Word for word, transcribe the data below from the line with "Definition raw_lot_size (info" to the line with "Definition rounded_lot_size (info", keeping both of those lines.

[Entries taken from a collection]
----
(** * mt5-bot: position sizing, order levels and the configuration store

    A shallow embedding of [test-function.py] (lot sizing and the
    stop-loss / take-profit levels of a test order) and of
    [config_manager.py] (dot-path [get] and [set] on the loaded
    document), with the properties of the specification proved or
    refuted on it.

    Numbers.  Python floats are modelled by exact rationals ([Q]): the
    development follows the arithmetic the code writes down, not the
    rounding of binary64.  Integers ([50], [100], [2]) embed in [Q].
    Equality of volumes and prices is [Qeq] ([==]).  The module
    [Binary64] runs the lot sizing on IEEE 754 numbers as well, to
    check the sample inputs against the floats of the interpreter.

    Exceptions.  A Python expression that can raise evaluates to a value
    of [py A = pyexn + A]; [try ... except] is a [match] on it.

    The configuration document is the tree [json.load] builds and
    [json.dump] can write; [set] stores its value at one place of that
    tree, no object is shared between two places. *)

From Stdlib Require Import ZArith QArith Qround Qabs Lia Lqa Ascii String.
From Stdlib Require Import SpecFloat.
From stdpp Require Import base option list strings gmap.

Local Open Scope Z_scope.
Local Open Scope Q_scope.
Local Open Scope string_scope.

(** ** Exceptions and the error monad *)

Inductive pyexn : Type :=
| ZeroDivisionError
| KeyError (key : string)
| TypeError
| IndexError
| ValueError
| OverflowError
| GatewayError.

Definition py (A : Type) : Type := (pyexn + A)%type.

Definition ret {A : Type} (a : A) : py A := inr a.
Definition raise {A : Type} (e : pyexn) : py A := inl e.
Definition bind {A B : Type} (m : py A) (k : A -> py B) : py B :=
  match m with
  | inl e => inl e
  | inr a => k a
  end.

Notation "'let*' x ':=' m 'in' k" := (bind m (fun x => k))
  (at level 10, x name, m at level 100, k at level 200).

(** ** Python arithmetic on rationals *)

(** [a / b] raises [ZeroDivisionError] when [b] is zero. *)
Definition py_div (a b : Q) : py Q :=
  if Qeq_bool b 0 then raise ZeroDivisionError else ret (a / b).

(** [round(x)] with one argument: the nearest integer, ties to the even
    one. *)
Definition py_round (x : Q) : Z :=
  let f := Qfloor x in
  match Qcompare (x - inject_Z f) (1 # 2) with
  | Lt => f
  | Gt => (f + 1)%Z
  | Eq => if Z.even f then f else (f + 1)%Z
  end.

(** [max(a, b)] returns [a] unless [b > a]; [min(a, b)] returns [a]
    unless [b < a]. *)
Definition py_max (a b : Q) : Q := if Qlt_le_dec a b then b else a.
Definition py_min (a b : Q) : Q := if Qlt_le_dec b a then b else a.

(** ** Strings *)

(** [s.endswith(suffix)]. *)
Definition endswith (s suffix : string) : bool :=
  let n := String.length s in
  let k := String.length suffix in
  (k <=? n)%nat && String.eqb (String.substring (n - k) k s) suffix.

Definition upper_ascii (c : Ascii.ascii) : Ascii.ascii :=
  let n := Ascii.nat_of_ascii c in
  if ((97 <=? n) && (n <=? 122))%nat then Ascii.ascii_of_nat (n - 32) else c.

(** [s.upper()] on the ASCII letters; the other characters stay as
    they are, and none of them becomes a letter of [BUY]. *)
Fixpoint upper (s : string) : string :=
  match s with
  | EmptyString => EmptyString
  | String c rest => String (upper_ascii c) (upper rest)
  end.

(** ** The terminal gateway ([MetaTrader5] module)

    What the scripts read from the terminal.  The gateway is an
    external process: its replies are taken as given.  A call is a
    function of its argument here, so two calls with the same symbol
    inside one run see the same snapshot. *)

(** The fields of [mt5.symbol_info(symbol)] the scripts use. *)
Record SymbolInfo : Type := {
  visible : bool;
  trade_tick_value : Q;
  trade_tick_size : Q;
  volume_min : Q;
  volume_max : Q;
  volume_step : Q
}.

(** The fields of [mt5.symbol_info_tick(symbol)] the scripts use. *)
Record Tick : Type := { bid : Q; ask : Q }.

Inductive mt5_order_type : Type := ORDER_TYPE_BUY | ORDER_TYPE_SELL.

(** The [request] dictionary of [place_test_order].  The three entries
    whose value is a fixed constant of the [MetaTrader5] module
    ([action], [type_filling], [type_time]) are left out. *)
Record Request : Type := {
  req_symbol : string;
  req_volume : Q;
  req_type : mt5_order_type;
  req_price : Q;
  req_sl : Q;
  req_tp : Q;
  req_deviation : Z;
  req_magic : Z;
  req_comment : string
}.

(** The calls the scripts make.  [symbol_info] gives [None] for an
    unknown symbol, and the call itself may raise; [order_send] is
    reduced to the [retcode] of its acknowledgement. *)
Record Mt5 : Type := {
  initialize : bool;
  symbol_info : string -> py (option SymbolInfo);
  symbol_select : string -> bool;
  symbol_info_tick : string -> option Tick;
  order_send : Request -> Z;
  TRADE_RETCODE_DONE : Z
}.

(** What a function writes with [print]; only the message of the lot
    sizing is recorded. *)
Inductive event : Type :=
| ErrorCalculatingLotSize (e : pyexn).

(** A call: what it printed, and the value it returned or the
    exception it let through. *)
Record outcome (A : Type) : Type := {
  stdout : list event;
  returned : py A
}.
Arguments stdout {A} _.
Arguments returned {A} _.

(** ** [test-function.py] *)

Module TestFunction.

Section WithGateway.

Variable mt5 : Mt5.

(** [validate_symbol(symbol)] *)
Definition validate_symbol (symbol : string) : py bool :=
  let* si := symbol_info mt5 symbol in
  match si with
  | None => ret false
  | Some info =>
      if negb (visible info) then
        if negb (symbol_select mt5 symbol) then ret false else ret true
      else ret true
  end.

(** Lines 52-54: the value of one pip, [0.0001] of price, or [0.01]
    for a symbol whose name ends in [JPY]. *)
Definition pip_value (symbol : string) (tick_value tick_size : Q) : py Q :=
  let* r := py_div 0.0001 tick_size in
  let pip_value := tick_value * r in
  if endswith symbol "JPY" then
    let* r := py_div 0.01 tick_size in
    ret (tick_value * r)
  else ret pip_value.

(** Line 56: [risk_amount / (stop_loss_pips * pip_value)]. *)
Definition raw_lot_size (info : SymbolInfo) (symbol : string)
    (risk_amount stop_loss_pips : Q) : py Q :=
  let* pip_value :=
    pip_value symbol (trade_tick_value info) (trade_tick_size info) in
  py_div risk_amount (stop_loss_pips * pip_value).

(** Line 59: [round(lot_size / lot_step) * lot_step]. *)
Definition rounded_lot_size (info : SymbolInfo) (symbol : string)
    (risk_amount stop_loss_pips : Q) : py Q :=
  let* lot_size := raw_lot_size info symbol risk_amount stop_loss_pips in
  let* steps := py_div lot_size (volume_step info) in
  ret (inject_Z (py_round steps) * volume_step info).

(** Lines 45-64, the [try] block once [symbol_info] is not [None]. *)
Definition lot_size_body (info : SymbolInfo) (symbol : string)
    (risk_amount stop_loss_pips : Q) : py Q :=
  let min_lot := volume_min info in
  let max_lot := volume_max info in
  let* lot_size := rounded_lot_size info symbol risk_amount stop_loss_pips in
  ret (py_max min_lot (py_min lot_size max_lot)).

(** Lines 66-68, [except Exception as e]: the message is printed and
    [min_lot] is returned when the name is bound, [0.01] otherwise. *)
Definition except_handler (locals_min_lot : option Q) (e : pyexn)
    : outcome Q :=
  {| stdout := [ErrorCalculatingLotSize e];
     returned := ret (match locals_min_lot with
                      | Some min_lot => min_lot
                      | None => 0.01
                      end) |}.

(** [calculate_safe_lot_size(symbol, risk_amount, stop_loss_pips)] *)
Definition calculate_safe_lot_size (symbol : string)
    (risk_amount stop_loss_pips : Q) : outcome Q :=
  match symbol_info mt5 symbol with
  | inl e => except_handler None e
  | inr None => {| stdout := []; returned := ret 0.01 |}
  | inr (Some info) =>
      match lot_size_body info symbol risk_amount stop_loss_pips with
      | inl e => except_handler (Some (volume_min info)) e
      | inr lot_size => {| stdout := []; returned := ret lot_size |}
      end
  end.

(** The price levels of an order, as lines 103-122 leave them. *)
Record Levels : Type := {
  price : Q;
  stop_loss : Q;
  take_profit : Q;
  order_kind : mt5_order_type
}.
----
* _Answer_:
Definition raw_lot_size (info : SymbolInfo) (symbol : string)
    (risk_amount stop_loss_pips : Q) : py Q :=
  let* pip_value :=
    pip_value symbol (trade_tick_value info) (trade_tick_size info) in
  py_div risk_amount (stop_loss_pips * pip_value).

(** Line 59: [round(lot_size / lot_step) * lot_step]. *)
Definition rounded_lot_size (info : SymbolInfo) (symbol : string)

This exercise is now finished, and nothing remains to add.